Qui si pone, come la scoperta d’una chiave esplicativa del disegno divino circa la salvezza del mondo, la necessità del mezzo umano fra Dio, fra Cristo, fra il Vangelo e l’uomo da salvare. La grande economia religiosa della salvezza suppone ed esige una rete intermediaria, un ministero, una trasmissione organizzata e autorizzata di uomo ad uomo. Il «Kerygma», cioè il messaggio evangelico, esige un messaggero, esige un apostolo, cioè un inviato, un missionario. La comunicazione di Dio all’uomo può essere diretta; lo Spirito di Dio può effondersi senza alcun tramite; ma non è questo il modo ordinario scelto da Dio per rivelare il regno soprannaturale ch’Egli apre, come un convito (Cfr. Luc. 14,16; Matth. 22,2) ai singoli uomini e all’intera umanità. Il fatto religioso rimane, sì, nella sua essenza, un fatto interiore e personale; ma di solito ha bisogno d’essere provocato da uno stimolo esterno; anzi, per il fatto religioso soprannaturale, ch’è quello più vero e reale, si richiede un servizio qualificato, un annuncio autentico, un magistero autorizzato (Cfr. Rom. 10,14 ss.). La fede non nasce da sé; essa è frutto d’una trasmissione, d’un apostolato.

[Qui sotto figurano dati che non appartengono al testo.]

(** The effect of recording one verdict on the tables. *)
Lemma verdict_effect h w job v s :
  let s' := snd (exec (verdict_stmt h w job v) s) in
  env s' = env s ∧ tx s' = tx s ∧
  (tabs s' = tabs s ∨
   storable (verdict_detail h v) = true ∧
   ∃ r t', jobs (tabs s) !! ID job = Some r ∧ leased_by w r ∧
     verdict_stmt h w job v (env s) (tabs s) = (inr 1, t') ∧ tabs s' = t').
Proof.
  intros s'. unfold s'. destruct (exec_run (verdict_stmt h w job v) s)
    as (o & s1 & E1 & He1 & Hx1 & Hs1 & Hc). rewrite E1. simpl. split_and!; [done..|].
  destruct (verdict_stmt_shape h w job v) as (st & a & nra & ev & _ & Eq). rewrite Eq in *.
  destruct (storable (verdict_detail h v)) eqn:Hd.
  2: { left. rewrite guarded_write_refused in Hc by done.
    destruct Hc as [(x & [=] & _)|[(_ & Ht & _)|(e & t' & [= <- <-] & _ & Ht)]]; [done|].
    by rewrite Ht, rolled_back_refl. }
  destruct (jobs (tabs s) !! ID job) as [r|] eqn:Hi; [destruct (decide (leased_by w r)) as [Hg|Hg]|].
  - rewrite (guarded_write_hit _ _ _ _ _ _ _ r) in * by done.
    destruct Hc as [(x & [= <- Ht] & _)|[(_ & Ht & _)|(? & ? & ? & _)]]; [|by left|done].
    right. split; [done|]. eexists _, _. split; [done|]. split; [done|]. split; [done|]. done.
  - left. rewrite guarded_write_miss in Hc by (intros; congruence).
    destruct Hc as [(x & [= <- Ht] & _)|[(_ & Ht & _)|(? & ? & ? & _)]]; congruence.
  - left. rewrite guarded_write_miss in Hc by (intros; congruence).
    destruct Hc as [(x & [= <- Ht] & _)|[(_ & Ht & _)|(? & ? & ? & _)]]; congruence.
Qed.

Lemma lease_guard_leased w r : lease_guard w r = true → status r = Leased.
Proof. by intros [? _]%lease_guard_true. Qed.

(** A recorded verdict is at most its one action of the abstract queue. *)
Lemma verdict_implements h w job v s :
  coherent w job (tabs s) →
  evolves_by (once (λ l, l = verdict_action w job v)) (tabs s)
    (tabs (snd (exec (verdict_stmt h w job v) s))).
Proof.
  intros Hco. destruct (verdict_effect h w job v s) as (_ & _ & [->|(Hd & r & t' & Hi & Hg & Eq & ->)]);
    [by apply evolves_by_refl|].
  destruct (verdict_stmt_shape h w job v) as (st & a & nra & ev & [<- Hs] & Eq'). rewrite Eq' in Eq.
  rewrite (guarded_write_hit _ _ _ _ _ _ _ r) in Eq by done. injection Eq as <-.
  destruct (Hco r Hi Hg) as [Ha Hm].
  apply evolves_settle; [done..|]. by apply Hs.
Qed.

Lemma verdict_evolves h w job v s :
  coherent w job (tabs s) → evolves (tabs s) (tabs (snd (exec (verdict_stmt h w job v) s))).
Proof. intros Hco. by apply (evolves_once (λ l, l = verdict_action w job v)), verdict_implements. Qed.

(** Coherence survives everything that creates no lease. *)
Lemma coherent_evolves w job t t' : wf t → coherent w job t → evolves t t' → coherent w job t'.
Proof.
  intros Hwf Hco Hev r Hi Hg. apply (Hco r); [|done].
  apply (ev_leases _ _ (Hev Hwf)); [done|apply Hg].
Qed.

Lemma record_evolves h w job vs s :
  wf (tabs s) → coherent w job (tabs s) → evolves (tabs s) (tabs (record h w job vs s)).
Proof.
  revert s. induction vs as [|v vs IH]; intros s Hwf Hco; simpl; [done|].
  pose proof (verdict_evolves h w job v s Hco) as Hev.
  etrans; [exact Hev|]. apply IH; [by apply Hev|by eapply coherent_evolves].
Qed.

Lemma record_session h w job vs s :
  env (record h w job vs s) = env s ∧ tx (record h w job vs s) = tx s.
Proof.
  revert s. induction vs as [|v vs IH]; intros s; simpl; [done|].
  destruct (IH (snd (exec (verdict_stmt h w job v) s))) as [-> ->].
  by destruct (verdict_effect h w job v s) as (-> & -> & _).
Qed.

(** Without the lease, recording anything leaves the tables as they are. *)
Lemma record_stale h w job vs s :
  (∀ r, jobs (tabs s) !! ID job = Some r → ¬ leased_by w r) →
  tabs (record h w job vs s) = tabs s.
Proof.
  revert s. induction vs as [|v vs IH]; intros s Hst; simpl; [done|].
  assert (tabs (snd (exec (verdict_stmt h w job v) s)) = tabs s) as Ht.
  { destruct (verdict_effect h w job v s) as (_ & _ & [->|(_ & r & t' & Hi & Hg & _)]); [done|].
    by destruct (Hst r Hi). }
  rewrite IH; [done|]. by rewrite Ht.
Qed.

(** ** The writes of one job *)

Lemma record_app h w job vs1 vs2 s :
  record h w job (vs1 ++ vs2) s = record h w job vs2 (record h w job vs1 s).
Proof. unfold record. by rewrite fold_left_app. Qed.

Section Wrote.
Context {W : Type} `{Lens W pg}.
Context (h : host_env) (lb : string) (job : Job).

(** [m] records at most [n] verdicts of this job and touches the database in no
    other way. *)
Definition wrote {A} (n : nat) (m : M W A) : Prop := ∀ w0, ∃ vs,
  (length vs ≤ n)%nat ∧ view (snd (m w0)) = record h lb job vs (view w0).

(** [m] records exactly the verdict [v]. *)
Definition wrote_one {A} (v : verdict) (m : M W A) : Prop := ∀ w0,
  view (snd (m w0)) = record h lb job [v] (view w0).

Lemma framed_ret {A} (a : A) : framed (mret a : M W A).
Proof. by intros w. Qed.

Lemma framed_bind {A B} (m : M W A) (f : A → M W B) :
  framed m → (∀ a, framed (f a)) → framed (m ≫= f).
Proof.
  intros Hm Hf w. specialize (Hm w). unfold mbind, M_bind.
  destruct (m w) as [[a|v] w']; simpl in *; [|done]. by rewrite Hf.
Qed.

Lemma wrote_framed {A} (m : M W A) : framed m → wrote 0 m.
Proof. intros Hm w. exists []. split; [simpl; lia|]. apply Hm. Qed.

Lemma wrote_mono {A} n k (m : M W A) : (n ≤ k)%nat → wrote n m → wrote k m.
Proof. intros Hle Hm w. destruct (Hm w) as (vs & Hl & Hv). exists vs. split; [lia|done]. Qed.

Lemma wrote_of_one {A} v (m : M W A) : wrote_one v m → wrote 1 m.
Proof. intros Hm w. exists [v]. split; [simpl; lia|]. apply Hm. Qed.

Lemma wrote_bind {A B} n k (m : M W A) (f : A → M W B) :
  wrote n m → (∀ a, wrote k (f a)) → wrote (n + k) (m ≫= f).
Proof.
  intros Hm Hf w. destruct (Hm w) as (vs & Hl & Hv). unfold mbind, M_bind.
  destruct (m w) as [[a|v] w']; simpl in *; [|exists vs; split; [lia|done]].
  destruct (Hf a w') as (vs' & Hl' & Hv'). exists (vs ++ vs').
  rewrite length_app, record_app, <- Hv. split; [lia|done].
Qed.

Lemma wrote_defer {A} n k (fin : M W unit) (m : M W A) :
  wrote n m → wrote k fin → wrote (n + k) (defer fin m).
Proof.
  intros Hm Hf w. destruct (Hm w) as (vs & Hl & Hv). unfold defer.
  destruct (m w) as [r w']; simpl in *. destruct (Hf w') as (vs' & Hl' & Hv').
  exists (vs ++ vs'). rewrite length_app, record_app, <- Hv.
  destruct (fin w') as [[[]|v] w'']; simpl in *; (split; [lia|done]).
Qed.

Lemma wrote_recover {A} n k (g : string → M W A) (m : M W A) :
  wrote n m → (∀ v, wrote k (g v)) → wrote (n + k) (recover g m).
Proof.
  intros Hm Hg w. destruct (Hm w) as (vs & Hl & Hv). unfold recover.
  destruct (m w) as [[a|v] w']; simpl in *; [exists vs; split; [lia|done]|].
  destruct (Hg v w') as (vs' & Hl' & Hv'). exists (vs ++ vs').
  rewrite length_app, record_app, <- Hv. split; [lia|done].
Qed.

Lemma wrote_one_bind {A B} v (m : M W A) (f : A → M W B) :
  wrote_one v m → (∀ a, framed (f a)) → wrote_one v (m ≫= f).
Proof.
  intros Hm Hf w. specialize (Hm w). unfold mbind, M_bind.
  destruct (m w) as [[a|x] w']; simpl in *; [by rewrite Hf|done].
Qed.

Lemma wrote_one_exec v : wrote_one v (zoom (exec (verdict_stmt h lb job v))).
Proof.
  intros w. unfold zoom. destruct (exec _ (view w)) as [r s'] eqn:E. simpl.
  by rewrite view_over, E.
Qed.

Beato chi prenderà cibo nel regno di Dio: Catechismo della Chiesa Cattolica 52: Dio che «abita una luce inaccessibile» (1Tm 6,16) vuole comunicare la propria vita divina agli uomini da lui liberamente creati, per farli figli adottivi nel suo unico Figlio. Rivelando se stesso, Dio vuole rendere gli uomini capaci di rispondergli, di conoscerlo e di amarlo ben più di quanto sarebbero capaci da se stessi.


“Venite, è pronto”. Ma tutti, uno dopo l’altro, cominciarono a scusarsi: Catechismo della Chiesa Cattolica 29: Ma questo «intimo e vitale legame con Dio» può essere dimenticato, misconosciuto e perfino esplicitamente rifiutato dall’uomo. Tali atteggiamenti possono avere origini assai diverse: la ribellione contro la presenza del male nel mondo, l’ignoranza o l’indifferenza religiosa, le preoccupazioni del mondo e delle ricchezze, il cattivo esempio dei credenti, le correnti di pensiero ostili alla religione, e infine la tendenza dell’uomo peccatore a nascondersi, per paura, davanti a Dio e a fuggire davanti alla sua chiamata.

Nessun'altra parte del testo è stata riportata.